- Your assignment
Every line in the records below between the one holding "Lemma raw_by_id_spec l" and the one holding "w') = rescored marshal_vec f (live (w_store w))", inclusive, is to be set down exactly; all other lines are to be left out.

- Information shown
(** Read your writes.  After a [Put] that returned nil, [Get] of its ID
    returns the admitted slice (without its vector, which is not kept in
    memory), and every other ID answers as before. *)
Theorem Put_Get io sl w w' id :
  durable w -> io_mtime io <> d_mtime (w_disk w) -> ID sl <> ""%string ->
  fitting json_len dto_len marshal_vec (MPut sl) (w_store w) ->
  Put json_len dto_len marshal_vec io sl w = (Ok tt, w') ->
  Get id (w_store w') =
    if decide (id = ID sl) then Some ((EnforceAdmission sl).1 <| Embedding := None |>)
    else Get id (w_store w).
Proof.
  intros Hd Hfr Hid Hfit Hp.
  destruct (perform_ok json_len dto_len marshal_vec marshal_vec_not_null io (MPut sl) w w' Hd Hfr Hid Hfit Hp)
    as (Hd' & Hl & _).
  rewrite (durable_get id w'), (durable_get id w), Hl by done. simpl.
  rewrite spec_get_put.
  replace (ID (e_s (stored marshal_vec sl))) with (ID sl)
    by (unfold stored, EnforceAdmission; simpl; repeat case_match; done).
  by destruct (decide (id = ID sl)).
Qed.

Definition all_admitted (l : list storedEntry) : Prop := Forall (fun e => admitted (e_s e)) l.

Lemma spec_step_admitted m l : all_admitted l -> all_admitted (spec_step marshal_vec m l).
Proof.
  unfold all_admitted. rewrite !Forall_forall. intros Ha e. destruct m as [sl|id|id d|ds|]; simpl.
  - unfold spec_put. rewrite elem_of_app, list_elem_of_filter, list_elem_of_singleton.
    intros [[_ He]| ->]; [by apply Ha|]. apply EnforceAdmission_admitted.
  - unfold spec_del. rewrite list_elem_of_filter. intros [_ He]. by apply Ha.
  - unfold spec_stat. intros (x & -> & Hx)%list_elem_of_fmap. destruct (decide _); exact (Ha x Hx).
  - intros (x & -> & Hx)%list_elem_of_fmap. destruct (ds !! _); exact (Ha x Hx).
  - apply Ha.
Qed.

(** the scope admission matrix holds on disk.  A store in which no
    tool-pattern or result slice is in the user scope stays so through any
    successful history, whatever the writers put. *)
Theorem history_admitted h w w' :
  durable w -> ticking (d_mtime (w_disk w)) h -> Forall (fun x => named x.2) h ->
  all_fitting json_len dto_len marshal_vec h w ->
  run h w = (Ok tt, w') -> all_admitted (view (w_disk w)) -> all_admitted (view (w_disk w')).
Proof.
  intros Hd Ht Hn Hfit Hrun.
  destruct (run_ok json_len dto_len marshal_vec marshal_vec_not_null h w w' Hd Ht Hn Hfit Hrun) as [Hd' Hl].
  rewrite <- (sy_live _ _ (du_synced _ Hd)), <- (sy_live _ _ (du_synced _ Hd')), Hl.
  clear. revert h. generalize (live (w_store w)). intros l h. revert l.
  induction h as [|x h IH]; intros l Ha; [done|]. apply IH. by apply spec_step_admitted.
Qed.

Lemma raw_by_id_spec l e : NoDup (ids l) -> e ∈ l -> raw_by_id l (ID (e_s e)) = e_embRaw e.
Proof.
  unfold raw_by_id. intros Hn He. generalize (@None string). induction l as [|x l IH]; intros a;
    [by apply not_elem_of_nil in He|].
  simpl in Hn. apply NoDup_cons in Hn as [Hx Hn]. simpl.
  apply elem_of_cons in He as [<-|He]; [|by apply IH]. rewrite decide_True by done.
  clear IH. generalize (e_embRaw e). induction l as [|y l IH]; intros b; [done|]. simpl.
  rewrite decide_False; [apply IH|].
  - intros Hin. apply Hx. simpl. by right.
  - simpl in Hn. by apply NoDup_cons in Hn as [_ ?].
  - intros Hid. apply Hx. simpl. rewrite Hid. left.
Qed.

Lemma rescored_clean f l : Forall clean l -> Forall clean (rescored marshal_vec f l).
Proof.
  rewrite !Forall_forall. intros Hc e. unfold rescored. rewrite list_elem_of_In, in_flat_map.
  intros (o & _ & Ho). destruct o as [sl|]; [|done]. destruct (decide (ID sl = ""%string)); [done|].
  destruct Ho as [<-|[]]. split_and!; simpl; [done..|]. intros b. unfold raw_by_id.
  assert (Hl : forall x, x ∈ l -> clean x) by done. clear Hc.
  assert (Hg : forall (a : option string), (forall b, a = Some b -> trim_space b <> "null"%string) ->
    foldl (fun acc e => if decide (ID (e_s e) = ID sl) then e_embRaw e else acc) a l = Some b ->
    trim_space b <> "null"%string); [|apply Hg; done].
  induction l as [|x l IH]; intros a Ha; simpl; [apply Ha|]. apply IH.
  - intros y Hy. apply Hl. by right.
  - destruct (decide _); [|done]. apply Hl. left.
Qed.

(** a scored compaction rewrites the store to exactly what the callback
    kept, in its order and with each kept entry's stored vector, provided the
    callback does not return an ID twice; if it fails, a reopen finds either the
    old entries or those. *)
Theorem CompactWith_spec io io1 f w r w' s' d' :
  durable w -> io_mtime io <> d_mtime (w_disk w) ->
  NoDup (ids (rescored marshal_vec f (live (w_store w)))) ->
  Forall (row_fits dto_len) (rescored marshal_vec f (live (w_store w))) ->
  CompactWith json_len dto_len marshal_vec io f w = (r, w') ->
  io_rename io1 = true -> io_open io1 = true -> NewFileStore io1 (w_disk w') = (Ok s', d') ->
  (live s' = live (w_store w) \/ live s' = rescored marshal_vec f (live (w_store w)))
  /\ (is_ok r = true -> durable w'
        /\ live (w_store w') = rescored marshal_vec f (live (w_store w))
        /\ live s' = live (w_store w'))
  /\ (forall e, e ∈ live (w_store w) -> forall x, x ∈ rescored marshal_vec f (live (w_store w)) ->
        ID (e_s x) = ID (e_s e) -> e_embRaw x = e_embRaw e).
Proof.
  intros Hd Hfr Hn Hfit Hrun Hr Ho Hre.
  assert (Hg : good (live (w_store w))) by (rewrite (sy_live _ _ (du_synced _ Hd)); apply view_good).
  destruct (compact_wp json_len dto_len marshal_vec io (Some f) w Hd Hfr) as [_ _ _ Hv Hk].
  { split; [|done]. split; [|done]. by apply rescored_clean, Hg. }
  unfold CompactWith in Hrun. rewrite Hrun in Hv, Hk. simpl in Hv, Hk.
  destruct (NewFileStore_spec io1 (w_disk w') Hr Ho) as (s1 & d1 & Hn1 & Hs & Hv1 & _).
  rewrite Hre in Hn1. simplify_eq.
  assert (Hl : live s1 = view (w_disk w')) by (by rewrite (sy_live _ _ Hs)).
  rewrite <- (sy_live _ _ (du_synced _ Hd)) in Hv.
  split_and!.
  - by rewrite Hl.
  - intros Hok. destruct (Hk Hok) as [Hd' Hl']. split_and!; [done|done|].
    rewrite Hl. symmetry. apply Hd'.
  - intros e He x Hx Hid. unfold rescored in Hx. rewrite list_elem_of_In, in_flat_map in Hx.
    destruct Hx as (o & _ & Hx). destruct o as [sl|]; [|done].
    destruct (decide (ID sl = ""%string)); [done|]. destruct Hx as [<-|[]]. simpl in *.
    rewrite Hid. by apply raw_by_id_spec; [apply Hg|].
Qed.
(** ** Puts that return nil and are gone after a reopen *)

(** Opening on a journal of this base replays it and touches no file. *)
Lemma open_bound io d hd recs :
  d_journal d = Some (hd :: recs) -> journal_binds d hd = true -> io_open io = true ->
  exists s, NewFileStore io d = (Ok s, d) /\ sound s /\ live s = view d
    /\ closed s = false /\ jw s = Some [] /\ jw_err s = false.
Proof.
  intros Hj Hb Ho. destruct (load_base d) as (s0 & Hs0 & Hi). destruct hd as [n [| | |st j]]; try done.
  pose proof Hb as (HJ & HS & HM)%journal_binds_iff.
  unfold NewFileStore, load, loadJournal, st_bind, st_get, st_ret, lift_store, on_store, st_modify. cbn. rewrite Hs0. cbn. rewrite Hj. cbn.
  set (s1 := mkStore _ _ _ _ _ _ _ _ _ _ _ _ _ _ _ _). assert (H1 : wf s1) by (apply (wf_frame s0); [done..|apply Hi]).
  destruct Hi as (Hw & Hl & Hro & Hc & _). cbn in Hro. rewrite Hro. unfold journal_mismatch. cbn. rewrite HJ, HS, HM, !Z.eqb_refl. cbn.
  destruct (load_lines_implements journal_line spec_journal_line recs s1) as (s2 & Hs2 & Hw2 & Hl2 & Hro2 & Hc2 & _); [apply journal_line_implements|done|done|].
  rewrite Hs2. unfold st_require. rewrite Ho. cbn. eexists. split; [done|].
  set (s3 := mkStore _ _ _ _ _ _ _ _ _ _ _ _ _ _ _ _). assert (Hv : live s3 = view d).
  { change (live s3) with (live s2). rewrite Hl2. change (live s1) with (live s0). rewrite Hl. unfold view. by rewrite Hj, Hb. }
  split_and!; [split; [by apply (wf_frame s2)|rewrite Hv; apply view_good]|done| |done|done]. cbn. rewrite Hc2. exact Hc.
Qed.

Lemma maybe_compact_idle io w :
  wp (maybeCompactLocked json_len dto_len marshal_vec io) w (fun r w' =>
    is_ok r = true -> compactions (w_store w') = compactions (w_store w) -> w_disk w' = w_disk w).
Proof.
  unfold maybeCompactLocked. wp_step. wp_step. destruct (negb _ && negb _); [by wp_step|].
  eapply wp_mono; [apply compact_folded|]. intros r w' [[-> _]|(_ & _ & ->)]; [done|lia].
Qed.

(** A [Put] that does not compact leaves one more line in the journal. *)
Lemma put_lands io sl w :
  closed (w_store w) = false -> jw (w_store w) = Some [] -> jw_err (w_store w) = false ->
  wp (Put json_len dto_len marshal_vec io sl) w (fun r w' => is_ok r = true -> compactions (w_store w') = compactions (w_store w) ->
    w_disk w' = journal_append [jline json_len (JRecord (put_record (stored marshal_vec sl)))] false (w_disk w)).
Proof.
  destruct w as [s d]. cbn. intros Hc Hj He. unfold Put, ensureJournalLocked, appendLocked, flushLocked, flush_writer.
  do 3 wp_step. rewrite Hc, Hj. repeat (wp_step; try done). rewrite He, Hj. cbn.
  destruct (io_flush io) as [[k t]|]; [destruct (failed_write k t _); by wp_steps|].
  repeat wp_step. destruct (_ || _); repeat (wp_step; try done);
    (eapply wp_mono; [apply maybe_compact_idle|]; cbn; intros r w' Hi Hok Hn; by rewrite Hi).
Qed.
Lemma put_served io sl w w' : sound (w_store w) -> ID sl <> ""%string ->
  Put json_len dto_len marshal_vec io sl w = (Ok tt, w') ->
  Get (ID sl) (w_store w') = Some ((EnforceAdmission sl).1 <| Embedding := None |>).
Proof.
  intros Hs Hid Hp. pose proof (perform_stepped json_len dto_len marshal_vec marshal_vec_not_null io (MPut sl) w Hs Hid) as [_ Hk].
  cbn [StoreOps.perform] in Hk. rewrite Hp in Hk. destruct (Hk eq_refl) as [[Hw [_ Hn]] Hl]. rewrite Get_spec by done. cbn [snd] in *. rewrite Hl. cbn [spec_step].
  rewrite spec_get_put. replace (ID (e_s (stored marshal_vec sl))) with (ID sl) by (unfold stored, EnforceAdmission; simpl; repeat case_match; done).
  by rewrite decide_True.
Qed.



(** A [Put] whose line is over the reader's limit is answered by [Get], and the next
    open finds the entries as they were.  (Such a line alone sets off a compaction
    unless the base is larger still; the compaction writes a row of the same length.) *)
Theorem oversized_put_lost io0 io io1 d hd recs s d0 sl w' s' d' :
  d_torn d = false -> d_journal d = Some (hd :: recs) -> journal_binds d hd = true ->
  io_open io0 = true -> NewFileStore io0 d = (Ok s, d0) ->
  ID sl <> ""%string -> maxImportLine <= json_len (JRecord (put_record (stored marshal_vec sl))) ->
  Put json_len dto_len marshal_vec io sl (mkWorld s d0) = (Ok tt, w') ->
  compactions (w_store w') = compactions s ->
  io_rename io1 = true -> io_open io1 = true -> NewFileStore io1 (w_disk w') = (Ok s', d') ->
  Get (ID sl) (w_store w') = Some ((EnforceAdmission sl).1 <| Embedding := None |>) /\ live s' = live s.
Proof.
  intros Ht Hj Hb Ho Hopen Hid Hbig Hp Hn Hr1 Ho1 Hre.
  destruct (open_bound io0 d hd _ Hj Hb Ho) as (s1 & Hs1 & Hs & Hl1 & Hc & Hjw & He). rewrite Hopen in Hs1. simplify_eq.
  split; [exact (put_served io sl (mkWorld s1 d) w' Hs Hid Hp)|].
  pose proof (put_lands io sl (mkWorld s1 d) Hc Hjw He) as Hl. unfold wp in Hl. rewrite Hp in Hl. specialize (Hl eq_refl Hn). cbn in Hl.
  destruct (NewFileStore_spec io1 (w_disk w') Hr1 Ho1) as (s2 & d2 & Hs2 & Hsy & Hv & _). rewrite Hre in Hs2. simplify_eq.
  rewrite (sy_live _ _ Hsy), Hv, Hl, Hl1. unfold view, journal_append. cbn. rewrite Hj, Ht. cbn.
  assert (Hb' : forall d', d_size d' = d_size d -> d_mtime d' = d_mtime d -> journal_binds d' hd = true) by (intros d' E1 E2; unfold journal_binds in *; by rewrite E1, E2).
  rewrite Hb' by done. rewrite Hb. unfold spec_lines at 1. rewrite foldl_app. cbn.
  unfold readJSONLLine. cbn. by replace (maxImportLine <? _) with true by (symmetry; apply Z.ltb_lt; lia).
Qed.
End Promises.

(** ** Concrete stores *)

Module Sample.
Definition json_len (_ : jdoc) : Z := 40.
Definition dto_len (_ : sliceDTO) : Z := 60.
Definition marshal_vec (_ : list Z) : option string := Some "[1,2]"%string.
Definition io (t : Z) : IO := mkIO true true None true true true true true t "sha" true.
Definition slice (id : string) (ty : SliceType) (sc : Scope) : Slice :=
  mkSlice id ty sc "body" (Some [1; 2]) zero_stats f1 zero_meta 7.
Definition empty : Disk := mkDisk [] 0 100 "e3b0" None false [].
Definition opened : World := mkWorld (emptyStore false <| baseMtime := 100 |> <| baseSha := "e3b0"%string |>) empty.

- Reply to the task
Lemma raw_by_id_spec l e : NoDup (ids l) -> e ∈ l -> raw_by_id l (ID (e_s e)) = e_embRaw e.
Proof.
  unfold raw_by_id. intros Hn He. generalize (@None string). induction l as [|x l IH]; intros a;
    [by apply not_elem_of_nil in He|].
  simpl in Hn. apply NoDup_cons in Hn as [Hx Hn]. simpl.
  apply elem_of_cons in He as [<-|He]; [|by apply IH]. rewrite decide_True by done.
  clear IH. generalize (e_embRaw e). induction l as [|y l IH]; intros b; [done|]. simpl.
  rewrite decide_False; [apply IH|].
  - intros Hin. apply Hx. simpl. by right.
  - simpl in Hn. by apply NoDup_cons in Hn as [_ ?].
  - intros Hid. apply Hx. simpl. rewrite Hid. left.
Qed.

Lemma rescored_clean f l : Forall clean l -> Forall clean (rescored marshal_vec f l).
Proof.
  rewrite !Forall_forall. intros Hc e. unfold rescored. rewrite list_elem_of_In, in_flat_map.
  intros (o & _ & Ho). destruct o as [sl|]; [|done]. destruct (decide (ID sl = ""%string)); [done|].
  destruct Ho as [<-|[]]. split_and!; simpl; [done..|]. intros b. unfold raw_by_id.
  assert (Hl : forall x, x ∈ l -> clean x) by done. clear Hc.
  assert (Hg : forall (a : option string), (forall b, a = Some b -> trim_space b <> "null"%string) ->
    foldl (fun acc e => if decide (ID (e_s e) = ID sl) then e_embRaw e else acc) a l = Some b ->
    trim_space b <> "null"%string); [|apply Hg; done].
  induction l as [|x l IH]; intros a Ha; simpl; [apply Ha|]. apply IH.
  - intros y Hy. apply Hl. by right.
  - destruct (decide _); [|done]. apply Hl. left.
Qed.

(** a scored compaction rewrites the store to exactly what the callback
    kept, in its order and with each kept entry's stored vector, provided the
    callback does not return an ID twice; if it fails, a reopen finds either the
    old entries or those. *)
Theorem CompactWith_spec io io1 f w r w' s' d' :
  durable w -> io_mtime io <> d_mtime (w_disk w) ->
  NoDup (ids (rescored marshal_vec f (live (w_store w)))) ->
  Forall (row_fits dto_len) (rescored marshal_vec f (live (w_store w))) ->
  CompactWith json_len dto_len marshal_vec io f w = (r, w') ->
  io_rename io1 = true -> io_open io1 = true -> NewFileStore io1 (w_disk w') = (Ok s', d') ->
  (live s' = live (w_store w) \/ live s' = rescored marshal_vec f (live (w_store w)))
  /\ (is_ok r = true -> durable w'
        /\ live (w_store w') = rescored marshal_vec f (live (w_store w))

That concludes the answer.